KITTERY, Maine — This year’s welcome assembly for school district staff will include three hours of training addressing active shooter response, first aid, suicide prevention and other various safety modules.
Also new this year, the district will roll out two safety-related applications, one being an anonymous tip line for students, parents and community members to report potential risks.
The Wednesday training, titled “Safety For All,” is a yearlong campaign kickoff within the school district, according to Superintendent Eric Waddell.
Waddell also plans to share updates with staff on the new devices and technology obtained through grant funding to increase safety measures and prevention efforts.
Waddell said last year both the School Committee and district focused quite a bit on the social and emotional safety of students and staff. “For our opening assembly this year, our focus will be on student and staff physical safety at a time when schools nationwide are feeling quite vulnerable,” he said.
The assembly will be anchored by a training session co-facilitated by school resource officer Jay Durgin and Portsmouth police detective Rochelle Novelski, focusing on citizen response to an active shooter. The training will address essential questions like how to eliminate or minimize casualties in the event of a shooter, Waddell’s memo to staff read.
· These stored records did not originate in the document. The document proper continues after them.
(** The literal both keyword exits of [classifyEmail] build. *)
Definition keywordAnswer (keywordResult : KeywordResult) (method : string) : JsVal :=
  JObj [ ("important", JBool (kr_important keywordResult));
         ("category", JStr (categoryName (kr_category keywordResult)));
         ("confidence", JNum (keywordConfidence keywordResult));
         ("reason", JStr (kr_reason keywordResult));
         ("method", JStr method) ].

Definition classifyEmail (email : Email) : outcome JsVal :=
  let keywordResult := keywordClassify toLowerCase email in
  if orb (kr_score keywordResult >=? AI_THRESHOLD_HIGH)
         (kr_score keywordResult <=? AI_THRESHOLD_LOW)
  then Returned (keywordAnswer keywordResult "keyword")
  else
    let fallback := Returned (keywordAnswer keywordResult "keyword_fallback") in
    if GEMINI_API_KEY
    then tryCatch
           (aiResult <- aiClassify email ;;
            Returned (JObj (assignProp (ownProps aiResult) "method" (JStr "ai"))))
           (fun error => fallback)
    else fallback.

End Tier2.

(** ** A reader of JSON texts

    [Json.parse] stands for [JSON.parse] where an example has to run: it
    reads the JSON grammar (objects, arrays, strings, numbers and the three
    literals), a repeated key keeping its first place and its last value;
    it refuses the [\u] escapes, which no example uses. The statements
    about every response string are made for any [JSON_parse]. *)

Module Json.

Definition quote : ascii := ascii_of_nat 34.
Definition backslash : ascii := ascii_of_nat 92.

Definition isSpace (c : ascii) : bool :=
  let n := nat_of_ascii c in
  orb (orb (Nat.eqb n 32) (Nat.eqb n 9)) (orb (Nat.eqb n 10) (Nat.eqb n 13)).

Fixpoint skipSpace (s : string) : string :=
  match s with
  | String c s' => if isSpace c then skipSpace s' else s
  | EmptyString => s
  end.

Definition isDigit (c : ascii) : bool :=
  andb (Nat.leb 48 (nat_of_ascii c)) (Nat.leb (nat_of_ascii c) 57).

Definition digitValue (c : ascii) : Z := Z.of_nat (nat_of_ascii c) - 48.

(** The longest run of digits in front of [s]: its value after [acc],
    its length after [n], and the rest. *)
Fixpoint readDigits (s : string) (acc : Z) (n : nat) : Z * nat * string :=
  match s with
  | String c s' =>
      if isDigit c then readDigits s' (10 * acc + digitValue c) (S n) else (acc, n, s)
  | EmptyString => (acc, n, s)
  end.

Definition readInteger (s : string) : option (Z * string) :=
  match s with
  | String c s' =>
      if Ascii.eqb c "0"%char then Some (0, s')
      else if isDigit c then let '(v, _, rest) := readDigits s 0 0 in Some (v, rest)
      else None
  | EmptyString => None
  end.

Definition readFraction (s : string) : option (Z * nat * string) :=
  match s with
  | String "."%char s' =>
      let '(v, n, rest) := readDigits s' 0 0 in
      match n with O => None | _ => Some (v, n, rest) end
  | _ => Some (0, O, s)
  end.

Definition readExponent (s : string) : option (Z * string) :=
  match s with
  | String c s' =>
      if orb (Ascii.eqb c "e"%char) (Ascii.eqb c "E"%char)
      then
        let '(negative, s'') :=
          match s' with
          | String "-"%char r => (true, r)
          | String "+"%char r => (false, r)
          | _ => (false, s')
          end in
        let '(v, n, rest) := readDigits s'' 0 0 in
        match n with
        | O => None
        | _ => Some (if negative : bool then - v else v, rest)
        end
      else Some (0, s)
  | EmptyString => Some (0, s)
  end.

Definition readNumber (s : string) : option (Q * string) :=
  let '(negative, s) :=
    match s with
    | String "-"%char r => (true, r)
    | _ => (false, s)
    end in
  match readInteger s with
  | None => None
  | Some (i, s) =>
      match readFraction s with
      | None => None
      | Some (f, k, s) =>
          match readExponent s with
          | None => None
          | Some (e, s) =>
              let mantissa := i * 10 ^ Z.of_nat k + f in
              let mantissa := if negative : bool then - mantissa else mantissa in
              let scale := e - Z.of_nat k in
              let q := if 0 <=? scale
                       then inject_Z (mantissa * 10 ^ scale)
                       else mantissa # Z.to_pos (10 ^ (- scale)) in
              Some (q, s)
          end
      end
  end.

Definition unescape (c : ascii) : option ascii :=
  if Ascii.eqb c quote then Some quote
  else if Ascii.eqb c backslash then Some backslash
  else if Ascii.eqb c "/"%char then Some "/"%char
  else if Ascii.eqb c "b"%char then Some (ascii_of_nat 8)
  else if Ascii.eqb c "f"%char then Some (ascii_of_nat 12)
  else if Ascii.eqb c "n"%char then Some (ascii_of_nat 10)
  else if Ascii.eqb c "r"%char then Some (ascii_of_nat 13)
  else if Ascii.eqb c "t"%char then Some (ascii_of_nat 9)
  else None.

(** The characters of a string literal after its opening quote. *)
Fixpoint readString (s : string) : option (string * string) :=
  match s with
  | EmptyString => None
  | String c s' =>
      if Ascii.eqb c quote then Some (EmptyString, s')
      else if Ascii.eqb c backslash
      then match s' with
           | String e s'' =>
               match unescape e, readString s'' with
               | Some c', Some (str, rest) => Some (String c' str, rest)
               | _, _ => None
               end
           | EmptyString => None
           end
      else if Nat.ltb (nat_of_ascii c) 32 then None
      else match readString s' with
           | Some (str, rest) => Some (String c str, rest)
           | None => None
           end
  end.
[Maine police, teachers: ‘We need to rethink’ safety procedures after school shootings]
Waddell said he and Durgin also plan to share information about a device funded by the Traip Academy Trustees through its grant program to further secure classrooms during a lockdown. Called Barracuda Door Stoppers, the devices are said to be an easy and effective way to make classroom safe zones more secure, and buy the necessary time for law enforcement to intervene in a situation.
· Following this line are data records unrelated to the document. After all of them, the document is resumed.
(** * mcp-markdown-rag: the chunker and the local embedder

    A shallow embedding of [internal/rag]: the markdown chunker
    ([EstimateTokenCount], [ExtractHeadings], [GetHeadingContext],
    [FindBestSplitPoint], [ChunkDocument]) and the feature-hashing embedder
    ([tokenize], [hashString], [addTermToVector], [l2Normalize],
    [GetLocalEmbedding], [GetEmbedding]).

    Conventions.
    - A Go [string] is a sequence of bytes: Rocq's [string] (a list of 8-bit
      [ascii]).  [len] is the byte length, [text[i]] a byte.
    - A Go [int] is a 64-bit signed integer: a [Z], with the wrap-around of
      every addition and subtraction written out ([int64], [+i], [-i]).
    - A Go [float64] is a primitive binary64 [float]; a [float32] is the
      [spec_float] obtained by rounding to binary32.
    - A run-time panic and a loop that does not return are results of their
      own ([run]). *)

From Stdlib Require Import ZArith Lia Bool List Sorted.
From Stdlib Require Import Strings.Ascii Strings.String Numbers.DecimalString.
From Stdlib Require Import Floats.
From stdpp Require Import base list gmap strings.

Local Open Scope Z_scope.

(** ** Machine integers *)

Module Int.

Definition min_int : Z := - 2 ^ 63.
Definition max_int : Z := 2 ^ 63 - 1.

(** The value a 64-bit signed register holds after computing [z]. *)
Definition int64 (z : Z) : Z := (z + 2 ^ 63) mod 2 ^ 64 - 2 ^ 63.

Definition is_int (z : Z) : Prop := min_int <= z <= max_int.

Definition add (a b : Z) : Z := int64 (a + b).
Definition sub (a b : Z) : Z := int64 (a - b).

End Int.

Infix "+i" := Int.add (at level 50, left associativity) : Z_scope.
Infix "-i" := Int.sub (at level 50, left associativity) : Z_scope.

(** ** Go strings *)

Definition len (s : string) : Z := Z.of_nat (String.length s).

(** [s[i]]; [None] is the index-out-of-range panic. *)
Definition index (s : string) (i : Z) : option ascii :=
  if i <? 0 then None else String.get (Z.to_nat i) s.

(** [s[i] == c], for a read that the surrounding code keeps in range. *)
Definition byte_is (s : string) (i : Z) (c : ascii) : bool :=
  match index s i with
  | Some b => Ascii.eqb b c
  | None => false
  end.

(** [s[lo:hi]]; [None] is the slice-bounds-out-of-range panic. *)
Definition slice (s : string) (lo hi : Z) : option string :=
  if (0 <=? lo) && (lo <=? hi) && (hi <=? len s)
  then Some (String.substring (Z.to_nat lo) (Z.to_nat (hi - lo)) s)
  else None.

Definition newline : ascii := "010"%char.
Definition space : ascii := " "%char.

(** ** The results of a run *)

Inductive run (A : Type) : Type :=
| Done (a : A)      (* the function returns [a] *)
| Panic             (* a run-time panic *)
| OutOfFuel.        (* the loop was cut by the fuel of the model *)
Arguments Done {A} a.
Arguments Panic {A}.
Arguments OutOfFuel {A}.

(** ** Data model (lister.go) *)

Record HeadingInfo := {
  Level : Z;        (* Heading level (1-6 for #-######) *)
  Text : string;    (* Heading text without the # *)
  Position : Z      (* Character position in document *)
}.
Shay Stathopolos, lead school nurse for the district, will introduce a campaign called “Stop the Bleed,” an educational initiative on how to control bleeding in an emergency to be rolled out this fall, first to volunteers and then all employees. Stathopolos and volunteers from Maine Medical Center will train the first wave of teachers, and Kennebunk Savings has awarded the district $1,000 to pay for necessary supplies.
Continuing the safety theme, a clinician from Sweetser, a behavioral health organization in York County, will offer a training related to suicide prevention, addressing certain behaviors and the science behind identifying them.
Waddell and District Data Manager Nancy Embry will announce two safety-related technology applications for the new academic year. Safe Stop, a school bus tracking app, will allow parents and school officials to securely track the school bus, see its arrival at their bus stop, and alerts in real time about delays and disruptions. The app will be provided at no charge by Ledgemere Transportation.
The second safety application will be an anonymous tip line, with links available on all school websites, giving the community an option to alert school officials of potential risks. Waddell said the platform is School Messenger, the same one he uses to make delayed start or school cancellations.
[VIDEO: Portland police take part in active shooter training]
Traip Academy Principal John Drisko said the high school will continue its safety-focused efforts from last year, including consistent reviews of crises protocols with staff and students. Drisko said this year, rather than holding school-wide assemblies, staff hope to move some of those conversations into advisories, where one staff member oversees 10 or so students. That way, students may feel more comfortable asking questions or talking about their own feelings.
“Our message has been, ‘We are the ones who can control most of this,’” Drisko said. “Certainly, we can’t control everything, but if you know something or you see something, tell someone.”
During his first year at Traip last year, Drisko said he quickly learned it’s “tighter than any other school I have been in.”
“The doors outside are locked, there’s one way in,” he said. “Those particular windows are shatter-proof basically. It’s hard to get in, but it’s easy to get out.”
Drisko noted the anonymous tip line being introduced this fall was a suggestion from a parent or student last year. The school district quickly acted on it.
School Committee Chairwoman Julie Dow echoed Drisko’s sentiments of “see something, say something,” adding, “We’re in the mind that if people don’t feel safe, they can’t learn.”
The schools have great relationships with the Kittery Police Department and fire chief, Dow noted, and are in regular communication with them about safety measures. The latter, she said, will continue to be the district’s priority all year long.
“Crises have been able to be averted because people were paying attention and spoke up,” she said. “You can’t underestimate how important that is. It can make a really, really big difference. That also comes back to promoting that environment where it feels safe to do that.”